Dataset extract:
Section alloc.
Context `{L : AgLib} (sf : string).
Abbreviation world := (Ag * Rt)%type.

(** A store whose locks are free. *)
Definition free (s : Ag) : Prop := mu s = false ∧ saveMu s = false.

Lemma unlock_lock s : saveMu s = false → set_saveMu false (set_saveMu true s) = s.
Proof. intros <-. by destruct s. Qed.

(** The calls [t] of a [save] of the memory [s] that returns [r]: the whole
    store is marshalled, written to the temporary file and renamed, and the
    result is that of the first step that fails. *)
Definition saved (s : Ag) (r : result string unit) (t : list (event AgE)) : Prop :=
  match marshal_section s with
  | Err _ => is_ok r = false ∧ t = []
  | Ok j => ∃ w : result oserr unit,
      if is_ok w
      then ∃ n : result oserr unit,
             is_ok r = is_ok n ∧ t = [Ev (Ext (WriteFile (tmpFile sf) (JsonDoc (Some j)))) w;
                                      Ev (Ext (Rename (tmpFile sf) sf)) n]
      else is_ok r = false ∧ t = [Ev (Ext (WriteFile (tmpFile sf) (JsonDoc (Some j)))) w]
  end.

Lemma saved_aside s r t : saved s r t → Forall (ev_sat aside) t.
Proof.
  unfold saved. destruct (marshal_section s); [|by intros [_ ->]].
  intros (w & Hw). destruct (is_ok w); [destruct Hw as (n & _ & ->)|destruct Hw as [_ ->]]; by repeat constructor.
Qed.

(** A save that returns without an error has replaced the file. *)
Lemma saved_ok s t : saved s (Ok tt) t → Ev (Ext (Rename (tmpFile sf) sf)) (Ok tt) ∈ t.
Proof.
  unfold saved. destruct (marshal_section s); [|by intros [? _]].
  intros (w & Hw). destruct (is_ok w); [|by destruct Hw]. destruct Hw as ([[]|?] & H & ->); [set_solver|done].
Qed.

(** [save] leaves the memory and the links as they are. *)
Lemma save_wp s ls lg (Q : result string unit → world → Prop) :
  free s → (∀ r t, saved s r t → Q r (at_ s ls (lg ++ t))) →
  wp router_law (save sf) Q (at_ s ls lg).
Proof.
  intros [Hm Hs] HQ. unfold save. rewrite wp_bind.
  eapply wp_mem; [simpl; by rewrite Hs|]. rewrite wp_bind.
  eapply wp_mem; [simpl; unfold unless_mu; simpl; by rewrite Hm|].
  change (marshal_section (set_saveMu true s)) with (marshal_section s). rewrite wp_bind.
  assert (∀ r t, saved s r t → wp router_law (_ ← mem OUnlockSave; mret r) Q
    (at_ (set_saveMu true s) ls (lg ++ t))) as Hend.
  { intros r t Ht. rewrite wp_bind. eapply wp_mem; [done|]. rewrite wp_ret, unlock_lock by done. by apply HQ. }
  unfold saved in Hend. destruct (marshal_section s) as [j|e].
  - rewrite wp_bind. apply wp_ext; [done|]. intros [[]|e] ls' ->.
    + rewrite wp_bind. apply wp_ext; [done|]. intros n ls' ->. rewrite <-app_assoc.
      destruct n as [[]|e]; rewrite wp_ret; apply Hend; exists (Ok tt); simpl; [by exists (Ok tt)|by exists (Err e)].
    + rewrite wp_ret. apply Hend. by exists (Err e).
  - rewrite wp_ret, <-(app_nil_r lg). by apply Hend.
Qed.

Lemma Set_wp l x m s ls lg (Q : result string unit → world → Prop) :
  free s → heap s !! l = Some x → leases s = Some m →
  (∀ r t, let s' := set_leases (Some (<[Interface x := Some l]> m)) s in
     saved s' r t → Q r (at_ s' ls (lg ++ t))) →
  wp router_law (Set_ sf l) Q (at_ s ls lg).
Proof.
  intros Hf Hl Hm HQ. unfold Set_. rewrite wp_bind.
  eapply wp_mem; [simpl; by rewrite Hl|]. rewrite wp_bind.
  eapply wp_mem; [simpl; unfold unless_mu, put_section; destruct Hf as [-> _]; by rewrite Hm|].
  by apply save_wp.
Qed.

(** The server granted [info] in the exchange [t]. *)
Definition acquired (i : string) (mac : HardwareAddr) (info : LeaseInfo) (t : list (event AgE)) : Prop :=
  ∃ c nl, Ev (Ext (NclientNew i mac)) (Ok c) ∈ t ∧ Ev (Ext (NclientRequest c)) (Ok nl) ∈ t ∧
          fresh_lease nl = Ok info.

Lemma acquired_mono i mac info t t' : t ⊆ t' → acquired i mac info t → acquired i mac info t'.
Proof. intros Hs (c & nl & H1 & H2 & H3). exists c, nl. split_and!; auto. Qed.

Lemma fresh_usable nl info : fresh_lease nl = Ok info → IsUnspecified (li_IPAddress info) = false.
Proof.
  unfold fresh_lease, usable. destruct (nl_ACK nl) as [ack|]; [|done].
  destruct (YourIPAddr ack) as [ip|]; [|done]. destruct (IsUnspecified ip) eqn:E; [done|].
  intros H. by repeat case_match; simplify_eq/=.
Qed.

Lemma Acquire_wp i mac s ls lg (Q : result string LeaseInfo → world → Prop) :
  (∀ r t, (∀ info, r = Ok info → acquired i mac info t) → Q r (at_ s ls (lg ++ t))) →
  wp router_law (AcquireLease i mac) Q (at_ s ls lg).
Proof.
  intros HQ. unfold AcquireLease, with_client, request_lease. rewrite wp_bind.
  apply wp_ext; [done|]. intros [c|e] ls' ->; [|by apply HQ]. rewrite !wp_bind.
  apply wp_ext; [done|]. intros r ls' ->. rewrite wp_ret, wp_bind. apply wp_ext; [done|].
  intros [] ls' ->. rewrite wp_ret, <-!app_assoc. apply HQ. intros info H.
  destruct r as [nl|e]; [|done]. exists c, nl. split_and!; [set_solver|set_solver|done].
Qed.

Lemma calls_garp i ip mac n : calls inert (SendGratuitousARP i ip mac n).
Proof.
  assert (∀ fd ix p c k n, calls inert (send_loop fd ix p c k n)) as H.
  { intros fd ix p c k m. revert k. induction m; intros k; cbn [send_loop]; unfold ext; solve_pcalls. }
  unfold SendGratuitousARP, ext. apply calls_bind; [by apply calls_trigger|].
  intros [ix|e]; [|done]. apply calls_bind; [by apply calls_trigger|]. intros [fd|e]; [|done].
  apply calls_bind; [apply H|]. intros r. apply calls_bind; [by apply calls_trigger|]. done.
Qed.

What you will do:
Lines in the material above that contain "Hend": how many are there? Reply with the number only.

Result of the task:
5